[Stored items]
_ _ _

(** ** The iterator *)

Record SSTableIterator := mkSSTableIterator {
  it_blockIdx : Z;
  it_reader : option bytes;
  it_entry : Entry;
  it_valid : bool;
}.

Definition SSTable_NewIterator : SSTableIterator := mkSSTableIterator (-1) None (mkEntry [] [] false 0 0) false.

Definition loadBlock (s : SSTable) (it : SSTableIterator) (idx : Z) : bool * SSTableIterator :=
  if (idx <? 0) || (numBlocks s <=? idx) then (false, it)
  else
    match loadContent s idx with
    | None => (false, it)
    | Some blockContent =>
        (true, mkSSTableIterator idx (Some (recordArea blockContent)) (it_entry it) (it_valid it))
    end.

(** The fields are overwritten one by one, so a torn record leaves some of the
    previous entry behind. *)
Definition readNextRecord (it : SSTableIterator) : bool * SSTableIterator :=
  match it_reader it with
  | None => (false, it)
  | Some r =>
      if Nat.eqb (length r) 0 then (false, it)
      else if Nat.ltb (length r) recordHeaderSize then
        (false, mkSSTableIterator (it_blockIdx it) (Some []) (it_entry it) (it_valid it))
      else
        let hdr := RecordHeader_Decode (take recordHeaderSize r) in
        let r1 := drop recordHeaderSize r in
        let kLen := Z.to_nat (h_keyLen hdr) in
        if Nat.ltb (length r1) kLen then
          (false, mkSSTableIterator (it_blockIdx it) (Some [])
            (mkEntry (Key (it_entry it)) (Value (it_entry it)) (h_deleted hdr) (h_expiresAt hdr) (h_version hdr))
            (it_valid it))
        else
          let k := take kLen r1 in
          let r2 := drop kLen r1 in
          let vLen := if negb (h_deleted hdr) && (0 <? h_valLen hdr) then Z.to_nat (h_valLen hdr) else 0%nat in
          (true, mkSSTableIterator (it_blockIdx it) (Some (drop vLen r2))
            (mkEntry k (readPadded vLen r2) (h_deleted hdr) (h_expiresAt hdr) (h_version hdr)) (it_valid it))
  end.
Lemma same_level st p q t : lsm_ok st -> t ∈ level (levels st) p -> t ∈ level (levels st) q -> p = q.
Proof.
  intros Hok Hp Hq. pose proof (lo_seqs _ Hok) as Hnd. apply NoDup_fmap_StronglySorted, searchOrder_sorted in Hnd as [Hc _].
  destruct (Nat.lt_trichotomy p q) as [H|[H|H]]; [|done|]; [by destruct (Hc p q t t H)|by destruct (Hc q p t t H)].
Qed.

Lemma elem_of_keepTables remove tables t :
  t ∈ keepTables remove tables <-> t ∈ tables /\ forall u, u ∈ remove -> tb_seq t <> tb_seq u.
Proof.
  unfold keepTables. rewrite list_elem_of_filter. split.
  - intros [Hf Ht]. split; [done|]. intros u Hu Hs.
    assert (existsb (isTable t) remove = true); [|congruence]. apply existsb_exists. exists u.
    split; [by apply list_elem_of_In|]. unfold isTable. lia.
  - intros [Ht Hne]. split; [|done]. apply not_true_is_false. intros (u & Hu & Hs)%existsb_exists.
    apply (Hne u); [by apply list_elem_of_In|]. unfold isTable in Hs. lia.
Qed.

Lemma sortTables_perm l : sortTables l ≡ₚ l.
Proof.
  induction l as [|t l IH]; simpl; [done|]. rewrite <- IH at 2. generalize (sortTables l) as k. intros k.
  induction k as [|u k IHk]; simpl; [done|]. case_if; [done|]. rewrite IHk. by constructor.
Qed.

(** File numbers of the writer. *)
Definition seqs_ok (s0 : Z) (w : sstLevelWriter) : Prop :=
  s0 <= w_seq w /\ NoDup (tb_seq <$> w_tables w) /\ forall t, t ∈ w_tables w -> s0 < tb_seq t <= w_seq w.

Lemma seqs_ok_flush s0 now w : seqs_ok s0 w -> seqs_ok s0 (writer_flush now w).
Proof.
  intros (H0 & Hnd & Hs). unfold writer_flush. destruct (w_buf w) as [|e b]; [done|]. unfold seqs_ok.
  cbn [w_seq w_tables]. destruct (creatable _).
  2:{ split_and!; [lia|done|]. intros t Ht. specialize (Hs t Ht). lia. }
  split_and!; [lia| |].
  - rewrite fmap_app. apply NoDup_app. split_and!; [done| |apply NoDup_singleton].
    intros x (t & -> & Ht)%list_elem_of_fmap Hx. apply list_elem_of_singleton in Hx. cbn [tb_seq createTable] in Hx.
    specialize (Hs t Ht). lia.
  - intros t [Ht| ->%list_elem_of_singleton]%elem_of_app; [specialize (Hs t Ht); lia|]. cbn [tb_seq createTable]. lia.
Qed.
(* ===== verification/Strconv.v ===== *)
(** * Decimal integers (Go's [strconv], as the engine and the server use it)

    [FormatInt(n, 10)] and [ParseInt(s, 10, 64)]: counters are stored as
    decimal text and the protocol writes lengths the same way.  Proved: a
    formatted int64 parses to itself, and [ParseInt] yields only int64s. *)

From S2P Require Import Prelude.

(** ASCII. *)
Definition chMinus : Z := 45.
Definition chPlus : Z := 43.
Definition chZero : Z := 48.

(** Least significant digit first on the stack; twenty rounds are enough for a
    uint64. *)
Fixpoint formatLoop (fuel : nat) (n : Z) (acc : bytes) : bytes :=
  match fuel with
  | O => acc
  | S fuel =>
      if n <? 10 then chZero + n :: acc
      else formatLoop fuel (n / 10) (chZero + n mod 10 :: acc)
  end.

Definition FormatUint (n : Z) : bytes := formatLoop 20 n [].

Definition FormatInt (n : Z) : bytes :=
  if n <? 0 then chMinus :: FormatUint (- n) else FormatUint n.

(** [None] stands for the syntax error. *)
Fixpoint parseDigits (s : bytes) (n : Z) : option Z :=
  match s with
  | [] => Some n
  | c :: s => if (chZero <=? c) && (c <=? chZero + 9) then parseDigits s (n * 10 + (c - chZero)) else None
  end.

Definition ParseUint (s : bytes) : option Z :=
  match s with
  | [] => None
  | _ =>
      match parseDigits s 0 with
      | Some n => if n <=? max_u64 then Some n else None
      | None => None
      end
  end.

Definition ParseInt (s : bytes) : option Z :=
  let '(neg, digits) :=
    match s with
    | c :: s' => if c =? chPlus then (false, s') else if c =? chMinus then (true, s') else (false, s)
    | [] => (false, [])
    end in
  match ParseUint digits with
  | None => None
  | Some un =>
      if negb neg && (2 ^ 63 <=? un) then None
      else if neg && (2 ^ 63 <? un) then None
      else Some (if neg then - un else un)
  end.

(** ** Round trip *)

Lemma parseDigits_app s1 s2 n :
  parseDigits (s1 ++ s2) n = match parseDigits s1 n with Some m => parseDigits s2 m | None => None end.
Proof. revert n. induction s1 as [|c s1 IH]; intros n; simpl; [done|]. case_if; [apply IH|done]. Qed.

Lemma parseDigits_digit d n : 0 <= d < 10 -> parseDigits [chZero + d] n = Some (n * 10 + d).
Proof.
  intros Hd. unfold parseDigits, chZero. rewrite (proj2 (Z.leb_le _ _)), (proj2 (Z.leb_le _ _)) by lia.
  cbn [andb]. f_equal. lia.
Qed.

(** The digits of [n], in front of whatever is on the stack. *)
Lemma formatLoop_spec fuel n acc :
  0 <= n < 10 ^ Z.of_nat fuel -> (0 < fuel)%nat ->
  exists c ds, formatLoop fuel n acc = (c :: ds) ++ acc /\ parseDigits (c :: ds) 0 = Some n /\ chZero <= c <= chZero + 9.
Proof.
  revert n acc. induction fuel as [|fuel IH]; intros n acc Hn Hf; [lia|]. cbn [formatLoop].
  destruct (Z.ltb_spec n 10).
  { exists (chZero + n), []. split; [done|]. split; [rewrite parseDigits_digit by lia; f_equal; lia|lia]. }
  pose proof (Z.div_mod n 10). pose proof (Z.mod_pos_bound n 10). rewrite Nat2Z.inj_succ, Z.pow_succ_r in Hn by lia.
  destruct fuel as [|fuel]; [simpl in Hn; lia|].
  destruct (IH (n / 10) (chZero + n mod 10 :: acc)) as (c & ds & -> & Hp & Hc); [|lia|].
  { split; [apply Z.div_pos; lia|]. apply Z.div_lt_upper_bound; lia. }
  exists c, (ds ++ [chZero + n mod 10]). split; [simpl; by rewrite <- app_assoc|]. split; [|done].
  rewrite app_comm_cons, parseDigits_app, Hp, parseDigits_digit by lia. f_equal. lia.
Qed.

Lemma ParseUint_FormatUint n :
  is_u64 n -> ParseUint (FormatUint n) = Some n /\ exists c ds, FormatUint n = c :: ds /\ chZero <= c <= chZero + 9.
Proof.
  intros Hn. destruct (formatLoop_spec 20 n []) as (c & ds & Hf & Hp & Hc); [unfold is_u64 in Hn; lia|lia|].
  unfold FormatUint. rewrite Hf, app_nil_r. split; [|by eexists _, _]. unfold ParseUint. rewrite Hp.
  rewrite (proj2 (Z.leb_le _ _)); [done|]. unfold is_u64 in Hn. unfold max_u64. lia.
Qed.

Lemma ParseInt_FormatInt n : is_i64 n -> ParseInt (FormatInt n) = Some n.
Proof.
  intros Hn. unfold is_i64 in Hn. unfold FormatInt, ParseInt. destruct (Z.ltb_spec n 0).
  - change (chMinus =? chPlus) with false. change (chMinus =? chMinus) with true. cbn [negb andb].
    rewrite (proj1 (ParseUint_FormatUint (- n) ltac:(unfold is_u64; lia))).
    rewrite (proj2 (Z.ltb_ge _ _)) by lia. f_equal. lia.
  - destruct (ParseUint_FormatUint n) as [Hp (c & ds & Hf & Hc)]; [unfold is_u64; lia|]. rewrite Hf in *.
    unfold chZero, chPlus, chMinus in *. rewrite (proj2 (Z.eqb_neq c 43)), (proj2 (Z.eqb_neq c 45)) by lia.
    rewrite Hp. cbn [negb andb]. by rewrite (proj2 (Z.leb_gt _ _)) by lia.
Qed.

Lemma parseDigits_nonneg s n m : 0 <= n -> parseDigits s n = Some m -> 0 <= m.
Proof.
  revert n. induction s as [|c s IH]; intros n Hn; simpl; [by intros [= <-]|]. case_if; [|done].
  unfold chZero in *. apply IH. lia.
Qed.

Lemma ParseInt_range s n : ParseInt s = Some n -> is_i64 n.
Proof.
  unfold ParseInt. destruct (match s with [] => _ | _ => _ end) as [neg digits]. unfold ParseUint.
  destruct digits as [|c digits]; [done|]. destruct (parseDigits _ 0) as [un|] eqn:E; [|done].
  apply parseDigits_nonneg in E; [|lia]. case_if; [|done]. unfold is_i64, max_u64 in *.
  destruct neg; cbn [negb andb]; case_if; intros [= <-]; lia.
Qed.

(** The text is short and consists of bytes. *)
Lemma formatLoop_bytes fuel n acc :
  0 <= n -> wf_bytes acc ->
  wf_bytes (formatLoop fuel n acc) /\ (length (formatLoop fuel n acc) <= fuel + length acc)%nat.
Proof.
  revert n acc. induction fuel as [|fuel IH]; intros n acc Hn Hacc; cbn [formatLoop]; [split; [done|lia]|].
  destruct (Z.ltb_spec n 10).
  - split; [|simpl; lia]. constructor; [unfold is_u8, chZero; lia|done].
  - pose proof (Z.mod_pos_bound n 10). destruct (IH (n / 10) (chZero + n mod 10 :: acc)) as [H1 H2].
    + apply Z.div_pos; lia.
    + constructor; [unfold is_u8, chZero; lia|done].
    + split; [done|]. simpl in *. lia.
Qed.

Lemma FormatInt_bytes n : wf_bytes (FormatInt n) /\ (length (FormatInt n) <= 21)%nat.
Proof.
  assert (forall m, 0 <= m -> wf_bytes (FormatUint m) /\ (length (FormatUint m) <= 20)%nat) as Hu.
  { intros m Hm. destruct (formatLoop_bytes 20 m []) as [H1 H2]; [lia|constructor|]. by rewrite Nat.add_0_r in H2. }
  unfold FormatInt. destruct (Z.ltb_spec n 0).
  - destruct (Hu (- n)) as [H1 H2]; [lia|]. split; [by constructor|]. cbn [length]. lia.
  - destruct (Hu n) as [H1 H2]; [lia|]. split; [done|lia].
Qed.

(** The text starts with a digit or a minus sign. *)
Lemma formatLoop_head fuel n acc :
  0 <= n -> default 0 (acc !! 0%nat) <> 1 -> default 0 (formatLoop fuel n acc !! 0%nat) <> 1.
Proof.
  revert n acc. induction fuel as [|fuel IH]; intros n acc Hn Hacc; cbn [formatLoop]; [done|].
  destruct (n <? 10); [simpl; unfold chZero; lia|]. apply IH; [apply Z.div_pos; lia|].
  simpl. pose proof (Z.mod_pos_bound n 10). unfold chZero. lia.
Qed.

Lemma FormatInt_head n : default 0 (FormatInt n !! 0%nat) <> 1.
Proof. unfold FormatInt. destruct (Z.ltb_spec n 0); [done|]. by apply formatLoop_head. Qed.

_ _ _

- **What to work on**: Count of lines with "chMinus": please work it out for the entries above and give the number by itself.

- **Output of the task**: 5